News

POLITIK

Export: Kärntner Offensive geht weiter

24.09.2013
Bis Ende nächsten Jahres unterstützen Land, Wirtschaftskammer, Universität und Fachhochschule die weitere Internationalisierung der Kärntner Wirtschaft mit 500.000 Euro
In Kärnten wird jeder zweite Euro mit dem Export von Waren und Dienstleistungen verdient – dementsprechend ist der Export die Wirtschaftssäule Nummer 1 des südlichsten Bundeslandes. Im Jahr 2012 konnte die Kärntner Exportwirtschaft trotz eines schwierigen wirtschaftlichen Umfeldes einen Export-Überschuss von 901 Millionen Euro erwirtschaften. Die Haupt-Export-Märkte liegen mit Deutschland und Italien weiterhin vor der Haustüre, allerdings zeichnet sich immer mehr der Trend in Richtung der Übersee-Märkte ab. Die USA auf Platz 3 retteten 2012 die Außenhandelsbilanz, und speziell Länder aus Asien befinden sich auf dem Vormarsch. Gestern, Montag, wurde das neue Förderprogramm von Wirtschaftsreferent LR Wolfgang Waldner und WK-Präsident Franz Pacher im Regierungsgebäude der Kärntner Landesregierung in Klagenfurt vorgestellt.
Betrachtet man die Zahlen im Detail, wird aber sofort klar, dass das Klima für die heimischen Exportbetriebe immer rauer wird. Der internationale Wettbewerbsdruck nimmt deutlich zu, Betriebe müssen immer mehr Anstrengungen unternehmen, um ihre Marktanteile zu halten, geschweige denn auszubauen. Die Hauptexport-Märkte in Europa stagnieren bzw. brechen (wie vor allem in Italien als zweitwichtigstem Wirtschaftspartner) massiv ein. Wachstum ist nur mehr in speziellen Nischen bzw. außerhalb von Europa realisierbar. „Der Marktbearbeitungs-Aufwand für die Betriebe steigt und speziell die Bearbeitung neuer Märkte wird durch die immer stärker beanspruchten eigenen Ressourcen im Betrieb erschwert“, erklärte WK-Präsident Pacher.

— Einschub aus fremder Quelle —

(** The mastery assigned to a topic entry with a count that is not
    negative is a number. *)
Lemma masteryCastFails_counts question isCorrect p :
  (∀ tm, tm ∈ Progress.topicMastery p →
         0 <= TopicMastery.questionsAnswered tm) →
  masteryCastFails question isCorrect p = false.
Proof.
  intros Hcounts. unfold masteryCastFails.
  destruct (list_find _ _) as [[i tm]|] eqn:Hfind; [|done].
  apply list_find_Some in Hfind as (Hi & _).
  apply list_elem_of_lookup_2, Hcounts in Hi.
  cbn [answerTopic TopicMastery.mastery]. apply percentage_not_NaN. lia.
Qed.

Section Accepted.

Context (db : Db) (user : User) (body : SubmitBody) (clk : Clock) (random : Qc).
Context (attempt : Attempt.t) (quiz : Quiz.t) (question : Question.t).
Hypothesis Hacc : accepted db user body attempt quiz question.

Let key := (_id user, Attempt.quiz attempt).
Let isCorrect := checkAnswer question (answer body).
Let attempt1 := answeredAttempt attempt body question clk.
Let attempt2 := completedAttempt attempt body question quiz clk.
Let db1 := save_attempt (attemptId body) attempt1 db.
Let db2 := save_attempt (attemptId body) attempt2 db1.
Let failure := Failure 500 "Error submitting answer".

(** The handler on an accepted request, save by save. *)
Lemma submitAnswer_accepted :
  submitAnswer db user body clk random
  = if negb (bool_decide (storable attempt body)) then (failure, db)
    else if Z.of_nat (length (Attempt.answers attempt)) + 1
            >=? Quiz.totalQuestions quiz
    then
      if isNaN (Attempt.score attempt2) then (failure, db1)
      else
        match progress db !! key with
        | Some p =>
            if masteryCastFails question isCorrect p then (failure, db2)
            else
              (QuizCompleted (Attempt.score attempt2)
                 (Attempt.correctAnswers attempt2)
                 (Quiz.totalQuestions quiz) (Attempt.timeSpent attempt2),
               fst (updateGameState
                      (save_progress key
                         (finalizeProgress attempt2
                            (updateTopicMastery question isCorrect p)) db2)
                      (_id user) attempt2 quiz clk))
        | None =>
            (QuizCompleted (Attempt.score attempt2)
               (Attempt.correctAnswers attempt2)
               (Quiz.totalQuestions quiz) (Attempt.timeSpent attempt2),
             fst (updateGameState db2 (_id user) attempt2 quiz clk))
        end
    else
      (AnswerSubmitted isCorrect (Question.correctAnswer question)
         (Question.explanation question)
         (getNextQuestion quiz attempt1
            (updateTopicMastery question isCorrect <$> progress db !! key) random)
         (Z.of_nat (length (Attempt.answers attempt)) + 1 + 1)
         (Quiz.timeLimit quiz * 60 - Attempt.timeSpent attempt1),
       db1).
Proof.
  destruct Hacc as (Hrole & Hatt & Hown & Hquiz & i & Hq).
  unfold submitAnswer.
  rewrite bool_decide_true by done. cbn [negb]. rewrite Hatt.
  rewrite bool_decide_true by done. cbn [negb]. rewrite Hquiz, Hq.
  cbv zeta. rewrite recordAnswer_length.
  rewrite (bool_decide_ext _ _ (recordAnswer_valid _ _ _ _)).
  case_bool_decide; cbn [negb]; [|done].
  cbn [save_attempt progress recordAnswer Attempt.quiz].
  subst key attempt1 attempt2 isCorrect db1 db2 failure.
  unfold completedAttempt, answeredAttempt.
  destruct (_ >=? _); [|done].
  destruct (isNaN _); [done|].
  destruct (progress db !! (_id user, Attempt.quiz attempt)) as [p|];
    cbn [fmap option_fmap option_map from_option]; [|done].
  by destruct (masteryCastFails _ _ p).
Qed.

Genau an diesem Punkt setzt die Exportoffensive des Landes Kärnten 2013/2014 an: Kärntner Unternehmen sollen durch das Projekt einen noch einfacheren, aber gleichzeitig fundierten und strukturierten Zugang zu neuen Exportmärkten bekommen. „Uns geht es um ein kompaktes Rundumpaket an Services für Exporteure und solche, die es werden wollen“, fasste Wirtschaftsreferent Waldner zusammen. Bestehende Unterstützungsleistungen sollen durch zusätzliche Aktivitäten und Maßnahmen qualitativ ausgebaut werden, um sowohl in der operativen Marktbearbeitung als auch in der strategischen und wissensbasierten Vorbereitung den Betrieben noch gezielter und effizienter unter die Arme zu greifen. Konkret ist damit gemeint, den Unternehmen im ganzen Internationalisierungsprozess hilfreich und unterstützend zur Seite zu stehen. Das beginnt bei der Marktrecherche und Marktauswahl, geht über dementsprechende Schulung und Ausbildung der Mitarbeiter und führt schlussendlich zu den einzelnen Maßnahmen der Markt-Bearbeitung.

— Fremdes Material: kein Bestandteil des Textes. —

(* ===== verification/GoMonad.v ===== *)
(** * GoMonad: the effects of a Go function body

    A Go function of the exporter reads and writes the world around it
    (channels, the log, the network) and either returns or panics.  Its
    body is a computation [Go S A]: from a state [S] to a [result A] and
    the state it leaves.  A panic keeps the state reached so far, because
    what was sent or logged before the panic stays sent and logged.

    [defer_] models a [defer] statement whose call has been registered:
    the deferred call runs when the rest of the body returns and when it
    panics.  [deref] models the nil check the runtime performs when a
    pointer is dereferenced.

    Reasoning is by weakest preconditions, [wp m Q R s]: running [m] from
    [s] ends in a state satisfying [Q] with the value returned, or in a
    state satisfying [R] with the panic message. *)

From S2P Require Import Prelude.

Declare Scope go_scope.
Delimit Scope go_scope with go.

(** ** Results and computations *)

Inductive result (A : Type) : Type :=
| Returned (a : A)
| Panicked (msg : string).

Arguments Returned {A} a.
Arguments Panicked {A} msg.

Definition Go (S A : Type) : Type := S -> result A * S.

Section Operations.
Context {S : Type}.

Definition ret {A} (a : A) : Go S A := fun s => (Returned a, s).

Definition bind {A B} (m : Go S A) (f : A -> Go S B) : Go S B :=
  fun s =>
    match m s with
    | (Returned a, s') => f a s'
    | (Panicked msg, s') => (Panicked msg, s')
    end.

Definition panic {A} (msg : string) : Go S A := fun s => (Panicked msg, s).

Definition get : Go S S := fun s => (Returned s, s).

Definition gets {A} (f : S -> A) : Go S A := fun s => (Returned (f s), s).

Definition modify (f : S -> S) : Go S unit := fun s => (Returned tt, f s).

(** [if b { m }] with no else branch. *)
Definition when (b : bool) (m : Go S unit) : Go S unit :=
  if b then m else ret tt.

(** The message of the runtime error raised by a nil dereference. *)
Definition nil_dereference : string :=
  "runtime error: invalid memory address or nil pointer dereference".

(** [p.f] for a pointer [p]: the pointee, or the runtime panic. *)
Definition deref {A} (p : option A) : Go S A :=
  match p with
  | Some a => ret a
  | None => panic nil_dereference
  end.

(** [defer cleanup(); body]: [cleanup] runs after [body] on both exits.
    A panic of the deferred call replaces the result of the body. *)
Definition defer_ {A} (cleanup : Go S unit) (body : Go S A) : Go S A :=
  fun s =>
    let (r, s') := body s in
    match cleanup s' with
    | (Returned _, s'') => (r, s'')
    | (Panicked msg, s'') => (Panicked msg, s'')
    end.

End Operations.

Notation "x <- c1 ;; c2" := (bind c1 (fun x => c2))
  (at level 100, c1 at next level, right associativity) : go_scope.
Notation "'let*' pat := c1 'in' c2" := (bind c1 (fun pat => c2))
  (at level 100, pat pattern, c1 at next level, right associativity) : go_scope.
Notation "c1 ;; c2" := (bind c1 (fun _ => c2))
  (at level 100, right associativity) : go_scope.

#[global] Open Scope go_scope.

(** ** Observations of a run *)

Section Runs.
Context {S A : Type}.
Implicit Types (m : Go S A) (s : S).

(** The state a run ends in, returned or panicked. *)
Definition final m s : S := snd (m s).

Definition outcome m s : result A := fst (m s).

Definition returns m s : Prop := exists a, outcome m s = Returned a.

Definition panics m s : Prop := exists msg, outcome m s = Panicked msg.

Definition is_panic (r : result A) : bool :=
  match r with Panicked _ => true | Returned _ => false end.

Lemma returns_or_panics m s : returns m s \/ panics m s.
Proof.
  unfold returns, panics. destruct (outcome m s) as [a|msg]; eauto.
Qed.

Lemma returns_not_panics m s : returns m s -> ~ panics m s.
Proof. intros [a Ha] [msg Hm]. congruence. Qed.

End Runs.

(** ** Weakest preconditions *)

Section Wp.
Context {S : Type}.

Definition wp {A} (m : Go S A) (Q : A -> S -> Prop) (R : string -> S -> Prop)
  (s : S) : Prop :=
  match m s with
  | (Returned a, s') => Q a s'
  | (Panicked msg, s') => R msg s'
  end.

Lemma wp_ret {A} (a : A) Q R s : wp (ret a) Q R s <-> Q a s.
Proof. reflexivity. Qed.

Lemma wp_panic {A} msg (Q : A -> S -> Prop) R s : wp (panic msg) Q R s <-> R msg s.
Proof. reflexivity. Qed.

Lemma wp_bind {A B} (m : Go S A) (f : A -> Go S B) Q R s :
  wp (bind m f) Q R s <-> wp m (fun a s' => wp (f a) Q R s') R s.
Proof. unfold wp, bind. by destruct (m s) as [[a|msg] s']. Qed.

Lemma wp_get Q R s : wp get Q R s <-> Q s s.
Proof. reflexivity. Qed.

Lemma wp_gets {A} (f : S -> A) Q R s : wp (gets f) Q R s <-> Q (f s) s.
Proof. reflexivity. Qed.

Lemma wp_modify f Q R s : wp (modify f) Q R s <-> Q tt (f s).
Proof. reflexivity. Qed.

Lemma wp_when b (m : Go S unit) Q R s :
  wp (when b m) Q R s <-> if b then wp m Q R s else Q tt s.
Proof. by destruct b. Qed.

Lemma wp_deref {A} (p : option A) Q R s :
  wp (deref p) Q R s <->
  match p with Some a => Q a s | None => R nil_dereference s end.
Proof. by destruct p. Qed.

(** Consequence: stronger postconditions may be weakened. *)
Lemma wp_mono {A} (m : Go S A) (Q Q' : A -> S -> Prop) (R R' : string -> S -> Prop) s :
  (forall a s', Q a s' -> Q' a s') ->
  (forall msg s', R msg s' -> R' msg s') ->
  wp m Q R s -> wp m Q' R' s.
Proof. unfold wp. destruct (m s) as [[a|msg] s']; auto. Qed.

(** The deferred call runs from the state the body ends in, whichever way
    the body ends. *)
Lemma wp_defer {A} (cleanup : Go S unit) (body : Go S A) Q R s :
  wp (defer_ cleanup body) Q R s <->
  wp body (fun a s' => wp cleanup (fun _ s'' => Q a s'') R s')
          (fun msg s' => wp cleanup (fun _ s'' => R msg s'') R s') s.
Proof.
  unfold wp, defer_. destruct (body s) as [[a|msg] s'];
    by destruct (cleanup s') as [[[]|msg'] s''].
Qed.

(** [wp] characterises the run. *)
Lemma wp_run {A} (m : Go S A) s :
  wp m (fun a s' => m s = (Returned a, s')) (fun msg s' => m s = (Panicked msg, s')) s.
Proof. unfold wp. by destruct (m s) as [[a|msg] s']. Qed.

Lemma wp_of_run {A} (m : Go S A) Q R s r s' :
  m s = (r, s') ->
  wp m Q R s <-> match r with Returned a => Q a s' | Panicked msg => R msg s' end.
Proof. unfold wp. by intros ->. Qed.

End Wp.

(** ** Running a sequence step by step *)

Section Run.
Context {S : Type}.

Lemma bind_returned {A B} (m : Go S A) (f : A -> Go S B) s a s' :
  m s = (Returned a, s') -> bind m f s = f a s'.
Proof. unfold bind. by intros ->. Qed.

Lemma bind_panicked {A B} (m : Go S A) (f : A -> Go S B) s msg s' :
  m s = (Panicked msg, s') -> bind m f s = (Panicked msg, s').
Proof. unfold bind. by intros ->. Qed.

Lemma defer_returned {A} (cleanup : Go S unit) (body : Go S A) s r s' s'' :
  body s = (r, s') -> cleanup s' = (Returned tt, s'') ->
  defer_ cleanup body s = (r, s'').
Proof. unfold defer_. by intros -> ->. Qed.

Lemma bind_ret_run {A B} (a : A) (f : A -> Go S B) s : bind (ret a) f s = f a s.
Proof. reflexivity. Qed.

Lemma bind_gets_run {A B} (g : S -> A) (f : A -> Go S B) s :
  bind (gets g) f s = f (g s) s.
Proof. reflexivity. Qed.

Lemma bind_modify_run {B} (g : S -> S) (f : unit -> Go S B) s :
  bind (modify g) f s = f tt (g s).
Proof. reflexivity. Qed.

Lemma bind_when_false {B} (m : Go S unit) (f : unit -> Go S B) s :
  bind (when false m) f s = f tt s.
Proof. reflexivity. Qed.

(** A body that ends with an empty return. *)
Lemma bind_ret_tt (m : Go S unit) s : bind m (fun _ => ret tt) s = m s.
Proof. unfold bind, ret. by destruct (m s) as [[[]|msg] s']. Qed.

(** Two continuations that agree give the same run. *)
Lemma bind_ext_run {A B} (m : Go S A) (f g : A -> Go S B) s :
  (forall a s', f a s' = g a s') -> bind m f s = bind m g s.
Proof. intros Hfg. unfold bind. by destruct (m s) as [[a|msg] s']. Qed.

Lemma when_true (m : Go S unit) : when true m = m.
Proof. reflexivity. Qed.

Lemma when_false (m : Go S unit) s : when false m s = (Returned tt, s).
Proof. reflexivity. Qed.

End Run.

#[export] Hint Rewrite @wp_ret @wp_panic @wp_bind @wp_get @wp_gets @wp_modify
  @wp_when @wp_deref @wp_defer : go_rw.

(** ** Equivalence of computations *)

(** Two computations are equivalent when they agree on every state.  The
    monad laws hold up to this equivalence. *)
Section Equiv.
Context {S : Type}.

#[export] Instance go_equiv {A} : Equiv (Go S A) := fun m1 m2 => forall s, m1 s = m2 s.

#[export] Instance go_equivalence {A} : Equivalence (≡@{Go S A}).
Proof.
  split.
  - by intros m s.
  - by intros m1 m2 H s.
  - intros m1 m2 m3 H1 H2 s. by rewrite H1.
Qed.

#[export] Instance bind_proper {A B} :
  Proper ((≡) ==> pointwise_relation A (≡) ==> (≡)) (@bind S A B).
Proof.
  intros m1 m2 Hm f1 f2 Hf s. unfold bind. rewrite Hm.
  destruct (m2 s) as [[a|msg] s']; [apply Hf | done].
Qed.

#[export] Instance defer_proper {A} :
  Proper ((≡) ==> (≡) ==> (≡)) (@defer_ S A).
Proof.
  intros c1 c2 Hc b1 b2 Hb s. unfold defer_. rewrite Hb.
  destruct (b2 s) as [r s']. by rewrite Hc.
Qed.

#[export] Instance wp_proper {A} :
  Proper ((≡) ==> eq ==> eq ==> eq ==> iff) (@wp S A).
Proof. intros m1 m2 Hm Q ? <- R ? <- s ? <-. unfold wp. by rewrite Hm. Qed.

Lemma bind_ret_l {A B} (a : A) (f : A -> Go S B) : bind (ret a) f ≡ f a.
Proof. by intros s. Qed.

Lemma bind_ret_r {A} (m : Go S A) : bind m ret ≡ m.
Proof. intros s. unfold bind, ret. by destruct (m s) as [[a|msg] s']. Qed.

Lemma bind_assoc {A B C} (m : Go S A) (f : A -> Go S B) (g : B -> Go S C) :
  bind (bind m f) g ≡ bind m (fun a => bind (f a) g).
Proof. intros s. unfold bind. by destruct (m s) as [[a|msg] s']. Qed.

(** A panic discards the rest of the body. *)
Lemma bind_panic {A B} msg (f : A -> Go S B) : bind (panic msg) f ≡ panic msg.
Proof. by intros s. Qed.

(** A deferred call that does nothing can be dropped. *)
Lemma defer_ret {A} (body : Go S A) : defer_ (ret tt) body ≡ body.
Proof. intros s. unfold defer_, ret. by destruct (body s). Qed.

End Equiv.

(** ** Computations on a part of the state *)

(** [focus proj update m] runs [m] on the part [proj] of a larger state
    and puts the part back with [update]. *)
Definition focus {S T A} (proj : T -> S) (update : S -> T -> T) (m : Go S A)
  : Go T A :=
  fun t => let (r, s') := m (proj t) in (r, update s' t).

Section Focus.
Context {S T : Type} (proj : T -> S) (update : S -> T -> T).
Hypothesis proj_update : forall s t, proj (update s t) = s.
Hypothesis update_update : forall s s' t, update s' (update s t) = update s' t.

Lemma focus_run {A} (m : Go S A) t r s' :
  m (proj t) = (r, s') -> focus proj update m t = (r, update s' t).
Proof. unfold focus. by intros ->. Qed.

Lemma focus_ret {A} (a : A) t : focus proj update (ret a) t = (Returned a, update (proj t) t).
Proof. reflexivity. Qed.

Lemma focus_bind {A B} (m : Go S A) (f : A -> Go S B) :
  focus proj update (bind m f)
  ≡ bind (focus proj update m) (fun a => focus proj update (f a)).
Proof.
  intros t. unfold focus, bind. destruct (m (proj t)) as [[a|msg] s']; [|done].
  rewrite proj_update. destruct (f a s') as [r s'']. by rewrite update_update.
Qed.

End Focus.

(** ** Computations that only extend part of the state *)

(** Many operations append to a log kept in the state and touch nothing
    else.  [appends proj m]: after any run of [m], returned or panicked,
    the projection [proj] of the state extends what it was. *)
Section Appends.
Context {S E : Type} (proj : S -> list E).

Definition appends {A} (m : Go S A) : Prop :=
  forall s, extends (proj (final m s)) (proj s).

Lemma appends_wp {A} (m : Go S A) :
  appends m <->
  forall s, wp m (fun _ s' => extends (proj s') (proj s))
                 (fun _ s' => extends (proj s') (proj s)) s.
Proof.
  unfold appends, final, wp.
  split; intros H s; specialize (H s); by destruct (m s) as [[a|msg] s'].
Qed.

Lemma appends_ret {A} (a : A) : appends (ret a).
Proof. intros s. reflexivity. Qed.

Lemma appends_panic {A} msg : appends (@panic S A msg).
Proof. intros s. reflexivity. Qed.

Lemma appends_bind {A B} (m : Go S A) (f : A -> Go S B) :
  appends m -> (forall a, appends (f a)) -> appends (bind m f).
Proof.
  intros Hm Hf s. specialize (Hm s). unfold final, bind in *.
  destruct (m s) as [[a|msg] s']; simpl in *; [|done].
  etrans; [apply (Hf a s') | done].
Qed.

Lemma appends_when b (m : Go S unit) : appends m -> appends (when b m).
Proof. destruct b; [done | intros _; apply appends_ret]. Qed.

Lemma appends_deref {A} (p : option A) : appends (deref p).
Proof. destruct p; [apply appends_ret | apply appends_panic]. Qed.

Lemma appends_defer {A} (cleanup : Go S unit) (body : Go S A) :
  appends cleanup -> appends body -> appends (defer_ cleanup body).
Proof.
  intros Hc Hb s. specialize (Hb s). unfold final, defer_ in *.
  destruct (body s) as [r s']; simpl in *.
  specialize (Hc s'). unfold final in Hc.
  destruct (cleanup s') as [[[]|msg] s'']; simpl in *; by etrans.
Qed.

Lemma appends_gets {A} (f : S -> A) : appends (gets f).
Proof. intros s. reflexivity. Qed.

End Appends.

#[export] Hint Resolve appends_ret appends_panic appends_bind appends_when
  appends_deref appends_defer appends_gets : go.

Damit ist es aber noch nicht getan: Erfahrungen zeigen, dass gerade die Nachbearbeitung von Markteintritts-Aktivitäten der entscheidende Schlüssel für einen nachhaltigen Markterfolg ist. Wichtig ist dabei, auf den schon bestehenden Aktivitäten und Service-Angeboten (insbesondere im Rahmen des Außenwirtschafts-Services der WKÖ) aufzubauen und konkret für die Kärntner Betriebe zusätzliche Internationalisierungsmöglichkeiten zu schaffen. Doppelgleisigkeiten sollen vermieden, neue Synergien und Anreize geschaffen werden.
In den vorangegangen Exportoffensiven konnten zahlreiche Projekte erfolgreich und nachhaltig umgesetzt werden. Es wurden aber auch vor allem viele Erfahrungen gesammelt, welche Maßnahmen greifen und von den Betrieben umgehend angenommen werden. Dieses Know-how fließt in die Planungen zur Exportoffensive des Landes Kärnten 2013/2014 mit ein. Sie läuft von 1. Oktober bis Ende nächsten Jahres. Das Budgetvolumen beträgt dank der Ko-Finanzierung des Landes Kärnten von 250.000,- Euro in Summe eine halbe Million Euro.